Stored items from a collection:
━━━━

Lemma pull_at_end H s : represents H s → safe_Z (len H) = true →
  ∃ s', handlePull (catch_up_json pageBytes (int_to_string (len H))) s =
    (Ok {| pr_changes := []; pr_nextCursor := len H; pr_hasMore := false; pr_recoveryFloor := sm_retention_floor (sd_meta s) |}, s').
Proof.
  intros Hs Hsafe. pose proof (len_nonneg H) as Hl.
  pose proof (pull_answer H s (catch_up_json pageBytes (int_to_string (len H))) Hs) as Hans. unfold pull_from in Hans.
  assert (parseSpikePullParams (catch_up_json pageBytes (int_to_string (len H))) =
    Ok {| pl_cursor := len H; pl_maxBytes := pageBytes; pl_maxChanges := None |}) as Hp.
  { unfold parseSpikePullParams. change (isRecord _) with true. cbn [require].
    assert (∀ A B (x : A) (k : A → outcome B), (Ok x ≫= k) = k x) as Hbind by done. rewrite Hbind.
    change (prop "cursor" _) with (Some (JStr (int_to_string (len H)))). rewrite parse_cursor_text, Hbind by done.
    change (prop "maxBytes" _) with (Some (JNum (int pageBytes))). unfold positive_integer, integer_of. rewrite num_to_Z_int.
    by destruct (Z.ltb_spec pageBytes 1); [lia|]. }
  rewrite Hp in Hans. cbn [pl_cursor] in Hans. pose proof (rp_floor _ _ Hs) as Hf.
  destruct (Z.ltb_spec (len H) (sm_retention_floor (sd_meta s))); [lia|].
  destruct (handlePull _ s) as [r s']. cbn [fst] in Hans. exists s'. rewrite Hans. unfold history_pull, history_page. cbn [pl_cursor].
  assert (changes_from H (len H) = []) as ->.
  { apply nil_length_inv. rewrite changes_from_length. unfold len. lia. }
  cbn. by rewrite Z.add_0_r.
Qed.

━━━━

## YOUR ASSIGNMENT
Would you please copy exactly the part of the entries above that begins at the line containing "pr_changes := [];" and ends at the line containing "pl_cursor := len", both lines included?

## ANSWER BOX
    (Ok {| pr_changes := []; pr_nextCursor := len H; pr_hasMore := false; pr_recoveryFloor := sm_retention_floor (sd_meta s) |}, s').
Proof.
  intros Hs Hsafe. pose proof (len_nonneg H) as Hl.
  pose proof (pull_answer H s (catch_up_json pageBytes (int_to_string (len H))) Hs) as Hans. unfold pull_from in Hans.
  assert (parseSpikePullParams (catch_up_json pageBytes (int_to_string (len H))) =
    Ok {| pl_cursor := len H; pl_maxBytes := pageBytes; pl_maxChanges := None |}) as Hp.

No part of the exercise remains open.